### Source records
Definition setattr {value} (o : obj value) (a : string) (v : value) : obj value :=
  {| ob_type := ob_type o; ob_dict := <[a := v]> (ob_dict o) |}.

(** The value a comparison method returns. *)
Inductive answer :=
| Bool (b : bool)
| NotImplemented.

(** ** Built-in tuple comparison and hashing *)

Definition size_cmp (op : cmp_op) (n m : nat) : bool :=
  match op with
  | Py_LT => (n <? m)%nat
  | Py_LE => (n <=? m)%nat
  | Py_EQ => (n =? m)%nat
  | Py_NE => negb (n =? m)%nat
  | Py_GT => (m <? n)%nat
  | Py_GE => (m <=? n)%nat
  end.

Section Tuples.
Context {value : Type} `{PyValue value}.

(** Tuple rich comparison: skip the leading items that are the same; when
    one tuple is exhausted compare the sizes; otherwise the first differing
    pair decides. *)
Fixpoint tuple_richcompare (op : cmp_op) (v w : list value) : result bool :=
  match v, w with
  | x :: v', y :: w' =>
      k <- py_same x y ;;
      if k then tuple_richcompare op v' w'
      else match op with
           | Py_EQ => Ok false
           | Py_NE => Ok true
           | _ => py_richcmp op x y
           end
  | _, _ => Ok (size_cmp op (length v) (length w))
  end.

(** [hash(t)]: the item hashes, left to right, fed to the interpreter's
    combiner. *)
Definition tuple_hash (combine : list Z -> Z) (t : list value) : result Z :=
  hs <- collect py_hash t ;; Ok (combine hs).
End Tuples.

(** ** with_cmp *)

Section WithCmp.
Context {value : Type} `{PyValue value}.
Variable attrs : list string.

Definition attrs_to_tuple (o : obj value) : result (list value) :=
  collect (getattr o) attrs.

Definition eq (self other : obj value) : result answer :=
  if isinstance other (ob_type self) then
    t1 <- attrs_to_tuple self ;;
    t2 <- attrs_to_tuple other ;;
    b <- tuple_richcompare Py_EQ t1 t2 ;;
    Ok (Bool b)
  else Ok NotImplemented.

Definition ne (self other : obj value) : result answer :=
  r <- eq self other ;;
  match r with
  | NotImplemented => Ok NotImplemented
  | Bool b => Ok (Bool (negb b))
  end.

Definition lt (self other : obj value) : result answer :=
  if isinstance other (ob_type self) then
    t1 <- attrs_to_tuple self ;;
    t2 <- attrs_to_tuple other ;;
    b <- tuple_richcompare Py_LT t1 t2 ;;
    Ok (Bool b)
  else Ok NotImplemented.

Definition le (self other : obj value) : result answer :=
  if isinstance other (ob_type self) then
    t1 <- attrs_to_tuple self ;;
    t2 <- attrs_to_tuple other ;;
    b <- tuple_richcompare Py_LE t1 t2 ;;
    Ok (Bool b)
  else Ok NotImplemented.

Definition gt (self other : obj value) : result answer :=
  if isinstance other (ob_type self) then
    t1 <- attrs_to_tuple self ;;
    t2 <- attrs_to_tuple other ;;
    b <- tuple_richcompare Py_GT t1 t2 ;;
    Ok (Bool b)
  else Ok NotImplemented.

Definition ge (self other : obj value) : result answer :=
  if isinstance other (ob_type self) then
    t1 <- attrs_to_tuple self ;;
    t2 <- attrs_to_tuple other ;;
    b <- tuple_richcompare Py_GE t1 t2 ;;
    Ok (Bool b)
  else Ok NotImplemented.

Definition hash_ (combine : list Z -> Z) (self : obj value) : result Z :=
  t <- attrs_to_tuple self ;; tuple_hash combine t.
End WithCmp.

(** ** with_repr *)

(** [sep.join(parts)] *)
Fixpoint join (sep : string) (parts : list string) : string :=
  match parts with
  | [] => ""
  | [p] => p
  | p :: rest => p ++ sep ++ join sep rest
  end.

Section WithRepr.
Context {value : Type} `{PyValue value}.
Variable attrs : list string.

Definition repr_ (self : obj value) : result string :=
  let name := tp_name (ob_type self) in
  parts <- collect (fun a => v <- getattr self a ;;
                             r <- py_repr v ;;
                             Ok (a ++ "=" ++ r)) attrs ;;
  Ok ("<" ++ name ++ "(" ++ join ", " parts ++ ")>").
End WithRepr.

(** ** with_init: the generated constructor *)

(** The text handed to [exec]: the template of [with_init] after [format].
    [dedent] leaves it as it is, since the [def] line starts at the margin
    (it only blanks the body line that an empty attribute list leaves).
    Attribute names are identifiers that are not keywords (the documented
    ``native strings''), so the three joined pieces are a parameter list, an
    argument list and a run of assignments. *)
Section InitSource.
Context {value : Type}.
Variable attrs : list string.
Variable defaults : gmap string value.

Definition args_with_defaults : string :=
  join ", " (map (fun attr =>
                    if bool_decide (is_Some (defaults !! attr))
                    then attr ++ "=defaults[" ++ attr ++ "]"
                    else "attr") attrs).

Definition args : string := join ", " attrs.

Definition nl : string := String (ascii_of_nat 10) "".

Definition assignments : string :=
  join (nl ++ "    ") (map (fun attr => "self." ++ attr ++ " = " ++ attr) attrs).

Definition source : string :=
  nl ++ "def init(self, " ++ args_with_defaults ++ "):" ++ nl
     ++ "    " ++ assignments ++ nl
     ++ "    self.__original_init__(" ++ args ++ ")" ++ nl.
End InitSource.

(** The function definition that text denotes. *)
Inductive expr :=
| Name (x : string)
| DefaultsAt (x : string).

Record argdecl := { arg_name : string; arg_default : option expr }.

Inductive stmt :=
| AssignSelf (attr : string) (e : expr)
| CallOriginalInit (actuals : list expr).

Record funcdef := { def_args : list argdecl; def_body : list stmt }.

Section InitDef.
Context {value : Type}.
Variable attrs : list string.
Variable defaults : gmap string value.

Definition init_def : funcdef :=
  {| def_args :=
       {| arg_name := "self"; arg_default := None |}
       :: map (fun attr =>
                 if bool_decide (is_Some (defaults !! attr))
                 then {| arg_name := attr; arg_default := Some (DefaultsAt attr) |}
                 else {| arg_name := "attr"; arg_default := None |}) attrs;
     def_body :=
       map (fun attr => AssignSelf attr (Name attr)) attrs
       ++ [CallOriginalInit (map Name attrs)] |}.
End InitDef.

(** Printing a definition back to text, to tie [init_def] to [source]. *)
Definition print_expr (e : expr) : string :=
  match e with
  | Name x => x
  | DefaultsAt x => "defaults[" ++ x ++ "]"
  end.

Definition print_arg (a : argdecl) : string :=
  match arg_default a with
  | None => arg_name a
  | Some e => arg_name a ++ "=" ++ print_expr e
  end.

Definition print_stmt (s : stmt) : string :=
  match s with
  | AssignSelf attr e => "self." ++ attr ++ " = " ++ print_expr e
  | CallOriginalInit actuals =>
      "self.__original_init__(" ++ join ", " (map print_expr actuals) ++ ")"
  end.

(** The header lists [self] and then the remaining parameters after a comma,
    as the template does; the body is the assignments joined by a newline
    and the indentation, then the call on a line of its own. *)
Definition print_def (d : funcdef) : string :=
  match def_args d with
  | [] => ""
  | self :: rest =>
      nl ++ "def init(" ++ print_arg self ++ ", "
         ++ join ", " (map print_arg rest) ++ "):" ++ nl
         ++ "    " ++ join (nl ++ "    ") (map print_stmt (removelast (def_body d))) ++ nl
         ++ "    " ++ print_stmt (List.last (def_body d) (CallOriginalInit [])) ++ nl
  end.

(** ** Executing the generated definition *)

(** A dict is passed as its reference (a value) and its items. *)
Record pydict (value : Type) := {
  d_ref : value;
  d_items : gmap string value
}.
Arguments d_ref {value} _.
Arguments d_items {value} _.

(** A function object: the parameters with their default values, evaluated
    when the [def] statement ran, the body, and the dict of the globals the
    body runs in. *)
Record function (value : Type) := {
  fn_params : list (string * option value);
  fn_body : list stmt;
  fn_globals : pydict value
}.
Arguments fn_params {value} _.
Arguments fn_body {value} _.
Arguments fn_globals {value} _.

(** The compiler's checks on a parameter list: the parser rejects a parameter
    without default after one with a default; the symbol table then rejects a
    repeated name. *)
Fixpoint non_default_follows (seen_default : bool) (l : list argdecl) : bool :=
  match l with
  | [] => false
  | a :: l' =>
      match arg_default a with
      | Some _ => non_default_follows true l'
      | None => seen_default || non_default_follows seen_default l'
      end
  end.

Fixpoint first_duplicate (seen : list string) (l : list argdecl) : option string :=
  match l with
  | [] => None
  | a :: l' =>
      if bool_decide (arg_name a ∈ seen) then Some (arg_name a)
      else first_duplicate (arg_name a :: seen) l'
  end.

Definition compile (d : funcdef) : result funcdef :=
  if non_default_follows false (def_args d)
  then Raise (SyntaxError NonDefaultAfterDefault)
  else match first_duplicate [] (def_args d) with
       | Some x => Raise (SyntaxError (DuplicateArgument x))
       | None => Ok d
       end.

Section Exec.
Context {value : Type} `{PyValue value}.
(** The builtins namespace, the last place a name is looked up in. *)
Variable builtins : string -> option value.
(** [ns = {"defaults": defaults}], the globals of the executed text. *)
Variable defaults : pydict value.

Definition ns (x : string) : option value :=
  if bool_decide (x = "defaults") then Some (d_ref defaults) else None.

(** Name lookup: local variables, then [ns], then the builtins. *)
Definition lookup_name (locals : gmap string value) (x : string) : result value :=
  match locals !! x with
  | Some v => Ok v
  | None =>
      match ns x with
      | Some v => Ok v
      | None =>
          match builtins x with
          | Some v => Ok v
          | None => Raise (NameError x)
          end
      end
  end.

(** [defaults[v]] on the dict of [ns], whose keys are attribute names. *)
Definition subscript_defaults (v : value) : result value :=
  _ <- py_hash v ;;
  match py_str v with
  | Some s =>
      match d_items defaults !! s with
      | Some d => Ok d
      | None => Raise KeyError
      end
  | None => Raise KeyError
  end.

Definition eval_expr (locals : gmap string value) (e : expr) : result value :=
  match e with
  | Name x => lookup_name locals x
  | DefaultsAt x =>
      _ <- lookup_name locals "defaults" ;;
      v <- lookup_name locals x ;;
      subscript_defaults v
  end.

(** Running the [def] statement: the default expressions are evaluated
    left to right, in the scope of [exec] (no local is bound yet). *)
Definition make_function (d : funcdef) : result (function value) :=
  ps <- collect (fun a =>
                   match arg_default a with
                   | None => Ok (arg_name a, None)
                   | Some e => v <- eval_expr ∅ e ;; Ok (arg_name a, Some v)
                   end) (def_args d) ;;
  Ok {| fn_params := ps; fn_body := def_body d; fn_globals := defaults |}.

### Work request
Take from the material above the lines running from the one with "negb (n =? m)%nat" through the one with "b <- tuple_richcompare Py_EQ t1 t2 ;;", and repeat them exactly, with nothing else.

### Result for this exercise
  | Py_NE => negb (n =? m)%nat
  | Py_GT => (m <? n)%nat
  | Py_GE => (m <=? n)%nat
  end.

Section Tuples.
Context {value : Type} `{PyValue value}.

(** Tuple rich comparison: skip the leading items that are the same; when
    one tuple is exhausted compare the sizes; otherwise the first differing
    pair decides. *)
Fixpoint tuple_richcompare (op : cmp_op) (v w : list value) : result bool :=
  match v, w with
  | x :: v', y :: w' =>
      k <- py_same x y ;;
      if k then tuple_richcompare op v' w'
      else match op with
           | Py_EQ => Ok false
           | Py_NE => Ok true
           | _ => py_richcmp op x y
           end
  | _, _ => Ok (size_cmp op (length v) (length w))
  end.

(** [hash(t)]: the item hashes, left to right, fed to the interpreter's
    combiner. *)
Definition tuple_hash (combine : list Z -> Z) (t : list value) : result Z :=
  hs <- collect py_hash t ;; Ok (combine hs).
End Tuples.

(** ** with_cmp *)

Section WithCmp.
Context {value : Type} `{PyValue value}.
Variable attrs : list string.

Definition attrs_to_tuple (o : obj value) : result (list value) :=
  collect (getattr o) attrs.

Definition eq (self other : obj value) : result answer :=
  if isinstance other (ob_type self) then
    t1 <- attrs_to_tuple self ;;
    t2 <- attrs_to_tuple other ;;
    b <- tuple_richcompare Py_EQ t1 t2 ;;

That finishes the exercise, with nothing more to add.